(Recorded data)
* * * *

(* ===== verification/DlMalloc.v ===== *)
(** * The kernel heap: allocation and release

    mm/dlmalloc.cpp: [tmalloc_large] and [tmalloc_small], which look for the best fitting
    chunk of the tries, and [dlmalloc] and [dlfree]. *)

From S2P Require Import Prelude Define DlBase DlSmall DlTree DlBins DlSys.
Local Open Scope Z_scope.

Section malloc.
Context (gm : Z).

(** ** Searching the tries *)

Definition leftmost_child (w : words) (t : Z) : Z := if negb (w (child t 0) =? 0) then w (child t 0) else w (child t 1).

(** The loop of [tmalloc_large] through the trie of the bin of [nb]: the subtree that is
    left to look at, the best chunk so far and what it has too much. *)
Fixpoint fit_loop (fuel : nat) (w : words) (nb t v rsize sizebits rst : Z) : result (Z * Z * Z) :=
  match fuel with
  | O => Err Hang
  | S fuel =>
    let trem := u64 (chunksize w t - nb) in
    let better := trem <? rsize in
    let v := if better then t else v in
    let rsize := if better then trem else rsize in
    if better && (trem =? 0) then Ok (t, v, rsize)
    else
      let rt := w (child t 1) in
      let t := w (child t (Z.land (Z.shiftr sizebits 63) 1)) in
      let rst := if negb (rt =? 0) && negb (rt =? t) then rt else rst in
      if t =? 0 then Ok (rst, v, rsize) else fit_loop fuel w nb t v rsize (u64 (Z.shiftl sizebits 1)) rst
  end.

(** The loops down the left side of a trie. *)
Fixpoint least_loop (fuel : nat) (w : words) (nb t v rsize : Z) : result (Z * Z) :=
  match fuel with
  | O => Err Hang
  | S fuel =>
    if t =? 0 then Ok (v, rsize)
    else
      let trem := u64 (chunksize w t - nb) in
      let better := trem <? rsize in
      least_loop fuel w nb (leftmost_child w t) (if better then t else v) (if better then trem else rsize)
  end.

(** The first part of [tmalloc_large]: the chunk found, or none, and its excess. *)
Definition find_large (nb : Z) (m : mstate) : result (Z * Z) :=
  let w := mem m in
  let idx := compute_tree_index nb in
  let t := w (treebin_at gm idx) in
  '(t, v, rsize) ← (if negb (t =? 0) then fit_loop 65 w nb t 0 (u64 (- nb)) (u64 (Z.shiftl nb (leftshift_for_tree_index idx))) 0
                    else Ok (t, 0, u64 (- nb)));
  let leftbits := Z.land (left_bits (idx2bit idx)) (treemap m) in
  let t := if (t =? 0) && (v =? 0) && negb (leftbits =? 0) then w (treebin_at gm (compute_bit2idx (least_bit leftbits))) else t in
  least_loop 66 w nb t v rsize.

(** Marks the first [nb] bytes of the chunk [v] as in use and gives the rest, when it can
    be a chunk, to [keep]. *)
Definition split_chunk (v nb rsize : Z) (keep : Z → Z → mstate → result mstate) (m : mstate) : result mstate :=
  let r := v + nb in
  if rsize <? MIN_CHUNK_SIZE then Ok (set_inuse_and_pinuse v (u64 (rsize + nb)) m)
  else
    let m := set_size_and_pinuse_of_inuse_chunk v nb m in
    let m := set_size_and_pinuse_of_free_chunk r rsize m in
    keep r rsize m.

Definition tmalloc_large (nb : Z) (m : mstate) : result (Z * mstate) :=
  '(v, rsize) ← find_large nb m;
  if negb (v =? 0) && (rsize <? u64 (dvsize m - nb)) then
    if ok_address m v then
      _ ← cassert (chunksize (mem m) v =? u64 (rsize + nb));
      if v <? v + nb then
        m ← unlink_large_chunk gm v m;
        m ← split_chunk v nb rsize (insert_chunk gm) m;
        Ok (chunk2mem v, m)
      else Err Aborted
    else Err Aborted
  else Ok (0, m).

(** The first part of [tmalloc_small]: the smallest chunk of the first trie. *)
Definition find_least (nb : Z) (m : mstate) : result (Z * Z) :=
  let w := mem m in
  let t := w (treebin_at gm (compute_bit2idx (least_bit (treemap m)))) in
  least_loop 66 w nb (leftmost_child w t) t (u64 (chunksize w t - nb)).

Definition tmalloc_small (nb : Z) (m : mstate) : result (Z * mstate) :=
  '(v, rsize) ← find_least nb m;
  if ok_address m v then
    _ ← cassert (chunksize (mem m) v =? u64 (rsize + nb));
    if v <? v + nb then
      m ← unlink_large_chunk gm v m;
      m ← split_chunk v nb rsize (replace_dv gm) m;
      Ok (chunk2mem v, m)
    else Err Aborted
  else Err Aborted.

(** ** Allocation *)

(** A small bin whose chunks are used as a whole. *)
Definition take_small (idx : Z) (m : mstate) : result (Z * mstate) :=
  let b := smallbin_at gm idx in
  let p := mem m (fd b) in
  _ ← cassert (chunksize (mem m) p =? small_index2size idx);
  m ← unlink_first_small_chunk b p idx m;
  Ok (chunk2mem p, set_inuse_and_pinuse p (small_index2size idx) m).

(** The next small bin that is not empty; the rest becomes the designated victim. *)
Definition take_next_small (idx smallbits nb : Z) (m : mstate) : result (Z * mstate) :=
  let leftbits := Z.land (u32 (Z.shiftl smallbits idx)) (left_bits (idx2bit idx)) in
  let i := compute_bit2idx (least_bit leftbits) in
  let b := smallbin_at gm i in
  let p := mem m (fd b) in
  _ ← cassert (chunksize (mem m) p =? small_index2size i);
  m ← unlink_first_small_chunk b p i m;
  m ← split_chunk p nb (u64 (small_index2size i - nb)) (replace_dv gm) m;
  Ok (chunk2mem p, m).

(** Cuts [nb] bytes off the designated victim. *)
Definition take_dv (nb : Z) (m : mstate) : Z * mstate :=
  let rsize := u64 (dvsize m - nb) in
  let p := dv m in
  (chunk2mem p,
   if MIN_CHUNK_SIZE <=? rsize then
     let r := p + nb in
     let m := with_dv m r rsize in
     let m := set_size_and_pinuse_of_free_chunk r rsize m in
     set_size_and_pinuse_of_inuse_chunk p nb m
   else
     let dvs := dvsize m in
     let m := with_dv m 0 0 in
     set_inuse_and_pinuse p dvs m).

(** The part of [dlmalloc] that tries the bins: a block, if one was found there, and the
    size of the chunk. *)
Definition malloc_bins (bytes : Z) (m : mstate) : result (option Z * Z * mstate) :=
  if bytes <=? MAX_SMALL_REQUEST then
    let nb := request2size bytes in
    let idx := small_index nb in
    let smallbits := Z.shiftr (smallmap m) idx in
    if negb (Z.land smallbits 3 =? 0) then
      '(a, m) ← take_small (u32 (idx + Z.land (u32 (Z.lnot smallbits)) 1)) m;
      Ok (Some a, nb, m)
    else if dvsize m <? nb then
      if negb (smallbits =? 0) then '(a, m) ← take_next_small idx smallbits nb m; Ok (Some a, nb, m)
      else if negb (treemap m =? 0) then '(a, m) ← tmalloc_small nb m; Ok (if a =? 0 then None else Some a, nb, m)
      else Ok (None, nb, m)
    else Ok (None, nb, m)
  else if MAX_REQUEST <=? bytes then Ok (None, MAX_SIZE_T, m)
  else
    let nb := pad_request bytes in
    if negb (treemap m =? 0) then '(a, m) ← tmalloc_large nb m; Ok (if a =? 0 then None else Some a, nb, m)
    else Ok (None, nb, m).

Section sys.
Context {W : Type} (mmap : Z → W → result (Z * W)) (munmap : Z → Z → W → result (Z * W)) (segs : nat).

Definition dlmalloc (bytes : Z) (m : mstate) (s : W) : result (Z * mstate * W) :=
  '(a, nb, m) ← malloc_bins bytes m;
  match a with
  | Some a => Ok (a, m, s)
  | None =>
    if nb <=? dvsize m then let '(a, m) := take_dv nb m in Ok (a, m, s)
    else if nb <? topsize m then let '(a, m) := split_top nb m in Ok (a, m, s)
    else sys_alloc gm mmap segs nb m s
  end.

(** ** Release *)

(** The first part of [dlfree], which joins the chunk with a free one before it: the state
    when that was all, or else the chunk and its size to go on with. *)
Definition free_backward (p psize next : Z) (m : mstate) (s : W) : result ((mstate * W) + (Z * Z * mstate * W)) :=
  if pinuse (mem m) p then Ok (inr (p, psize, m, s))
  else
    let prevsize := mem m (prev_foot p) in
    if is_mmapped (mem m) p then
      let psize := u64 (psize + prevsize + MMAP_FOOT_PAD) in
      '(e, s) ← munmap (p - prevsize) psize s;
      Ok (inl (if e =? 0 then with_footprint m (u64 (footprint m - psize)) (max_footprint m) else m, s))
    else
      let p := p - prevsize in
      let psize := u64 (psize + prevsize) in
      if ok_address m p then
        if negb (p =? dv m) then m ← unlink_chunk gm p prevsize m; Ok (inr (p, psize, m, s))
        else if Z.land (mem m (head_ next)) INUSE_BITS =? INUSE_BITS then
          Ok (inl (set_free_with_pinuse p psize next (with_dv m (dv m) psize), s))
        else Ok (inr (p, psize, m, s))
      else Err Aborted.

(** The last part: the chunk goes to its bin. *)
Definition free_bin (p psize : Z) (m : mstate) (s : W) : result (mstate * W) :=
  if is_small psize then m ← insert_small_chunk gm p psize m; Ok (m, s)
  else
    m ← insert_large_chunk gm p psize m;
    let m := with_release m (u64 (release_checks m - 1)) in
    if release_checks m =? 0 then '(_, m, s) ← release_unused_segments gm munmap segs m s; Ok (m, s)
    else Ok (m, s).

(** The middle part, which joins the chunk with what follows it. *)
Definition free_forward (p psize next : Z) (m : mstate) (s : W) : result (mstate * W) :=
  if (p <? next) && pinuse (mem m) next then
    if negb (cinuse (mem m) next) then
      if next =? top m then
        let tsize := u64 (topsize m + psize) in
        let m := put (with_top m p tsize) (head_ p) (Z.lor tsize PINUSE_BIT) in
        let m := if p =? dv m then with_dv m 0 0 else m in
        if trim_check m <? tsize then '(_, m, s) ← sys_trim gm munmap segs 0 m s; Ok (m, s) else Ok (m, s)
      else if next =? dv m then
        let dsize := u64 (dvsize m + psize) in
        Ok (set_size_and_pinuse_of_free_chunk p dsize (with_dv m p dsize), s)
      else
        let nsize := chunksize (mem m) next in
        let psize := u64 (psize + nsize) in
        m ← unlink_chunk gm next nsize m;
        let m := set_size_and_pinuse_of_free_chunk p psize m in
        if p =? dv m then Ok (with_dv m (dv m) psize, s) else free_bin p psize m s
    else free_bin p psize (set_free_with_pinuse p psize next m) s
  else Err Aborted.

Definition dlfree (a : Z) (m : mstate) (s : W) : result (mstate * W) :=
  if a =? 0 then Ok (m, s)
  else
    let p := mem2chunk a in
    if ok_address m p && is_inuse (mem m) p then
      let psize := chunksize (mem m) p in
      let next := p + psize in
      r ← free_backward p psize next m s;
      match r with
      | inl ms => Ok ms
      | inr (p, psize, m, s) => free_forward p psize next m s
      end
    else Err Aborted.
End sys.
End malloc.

* * * *

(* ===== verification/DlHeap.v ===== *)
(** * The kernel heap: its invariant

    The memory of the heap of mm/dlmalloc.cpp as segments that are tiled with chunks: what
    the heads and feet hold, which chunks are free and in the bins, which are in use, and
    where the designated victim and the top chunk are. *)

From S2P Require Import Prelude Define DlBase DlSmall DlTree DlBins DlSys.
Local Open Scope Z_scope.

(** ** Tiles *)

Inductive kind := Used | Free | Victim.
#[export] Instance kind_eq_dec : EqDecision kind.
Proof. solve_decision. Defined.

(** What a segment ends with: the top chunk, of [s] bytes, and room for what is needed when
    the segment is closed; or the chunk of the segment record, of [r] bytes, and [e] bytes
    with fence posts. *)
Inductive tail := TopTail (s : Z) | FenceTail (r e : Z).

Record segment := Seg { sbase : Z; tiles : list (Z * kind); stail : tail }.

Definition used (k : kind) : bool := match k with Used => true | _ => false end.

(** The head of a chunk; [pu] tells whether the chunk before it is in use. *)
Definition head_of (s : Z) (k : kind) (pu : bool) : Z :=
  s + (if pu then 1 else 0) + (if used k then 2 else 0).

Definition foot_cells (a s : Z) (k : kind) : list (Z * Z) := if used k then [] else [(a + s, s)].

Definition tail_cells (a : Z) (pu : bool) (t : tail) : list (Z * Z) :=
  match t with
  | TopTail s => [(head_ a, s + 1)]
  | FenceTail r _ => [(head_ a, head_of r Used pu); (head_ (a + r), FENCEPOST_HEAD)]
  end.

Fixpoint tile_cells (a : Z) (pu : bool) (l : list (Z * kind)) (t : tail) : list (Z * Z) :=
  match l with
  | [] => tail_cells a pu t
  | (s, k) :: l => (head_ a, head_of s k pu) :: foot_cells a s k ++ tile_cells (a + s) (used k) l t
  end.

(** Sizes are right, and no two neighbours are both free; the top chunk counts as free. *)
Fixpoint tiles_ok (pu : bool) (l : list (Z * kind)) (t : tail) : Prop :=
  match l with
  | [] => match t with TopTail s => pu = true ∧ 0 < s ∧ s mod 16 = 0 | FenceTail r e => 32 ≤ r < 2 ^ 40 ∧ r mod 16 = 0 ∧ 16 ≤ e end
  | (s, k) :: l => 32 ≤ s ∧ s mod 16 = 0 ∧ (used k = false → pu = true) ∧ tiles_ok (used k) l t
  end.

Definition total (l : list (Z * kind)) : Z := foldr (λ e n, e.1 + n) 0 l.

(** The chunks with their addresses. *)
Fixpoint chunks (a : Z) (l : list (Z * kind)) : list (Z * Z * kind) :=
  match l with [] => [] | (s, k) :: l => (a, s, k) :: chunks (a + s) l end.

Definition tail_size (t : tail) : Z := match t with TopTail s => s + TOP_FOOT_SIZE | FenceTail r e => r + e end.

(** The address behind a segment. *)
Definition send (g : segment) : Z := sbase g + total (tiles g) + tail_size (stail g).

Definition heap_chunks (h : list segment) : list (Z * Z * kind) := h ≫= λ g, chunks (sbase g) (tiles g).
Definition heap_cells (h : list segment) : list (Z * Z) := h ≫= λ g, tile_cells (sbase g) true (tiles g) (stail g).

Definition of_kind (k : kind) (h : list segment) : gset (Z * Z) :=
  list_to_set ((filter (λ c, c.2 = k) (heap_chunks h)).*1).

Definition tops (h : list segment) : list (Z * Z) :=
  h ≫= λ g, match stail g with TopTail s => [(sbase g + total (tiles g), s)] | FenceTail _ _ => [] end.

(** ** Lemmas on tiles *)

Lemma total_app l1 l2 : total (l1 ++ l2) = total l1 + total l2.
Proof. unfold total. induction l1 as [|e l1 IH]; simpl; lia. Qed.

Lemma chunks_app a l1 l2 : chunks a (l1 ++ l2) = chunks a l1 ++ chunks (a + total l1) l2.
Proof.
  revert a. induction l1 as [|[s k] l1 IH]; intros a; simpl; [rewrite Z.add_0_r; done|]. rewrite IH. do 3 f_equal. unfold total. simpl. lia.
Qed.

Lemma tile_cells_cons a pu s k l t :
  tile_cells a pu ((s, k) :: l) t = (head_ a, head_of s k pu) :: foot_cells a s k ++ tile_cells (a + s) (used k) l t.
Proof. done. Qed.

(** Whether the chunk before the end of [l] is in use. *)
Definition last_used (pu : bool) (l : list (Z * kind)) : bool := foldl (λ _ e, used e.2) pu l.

* * * *

#### Assignment:
Looking at the entries above, can you reproduce exactly the lines from the one that holds "(* ===== verification/DlMalloc.v ===== *)" through the one that holds "Context (gm : Z).", and only those?

#### Solved exercise:
(* ===== verification/DlMalloc.v ===== *)
(** * The kernel heap: allocation and release

    mm/dlmalloc.cpp: [tmalloc_large] and [tmalloc_small], which look for the best fitting
    chunk of the tries, and [dlmalloc] and [dlfree]. *)

From S2P Require Import Prelude Define DlBase DlSmall DlTree DlBins DlSys.
Local Open Scope Z_scope.

Section malloc.
Context (gm : Z).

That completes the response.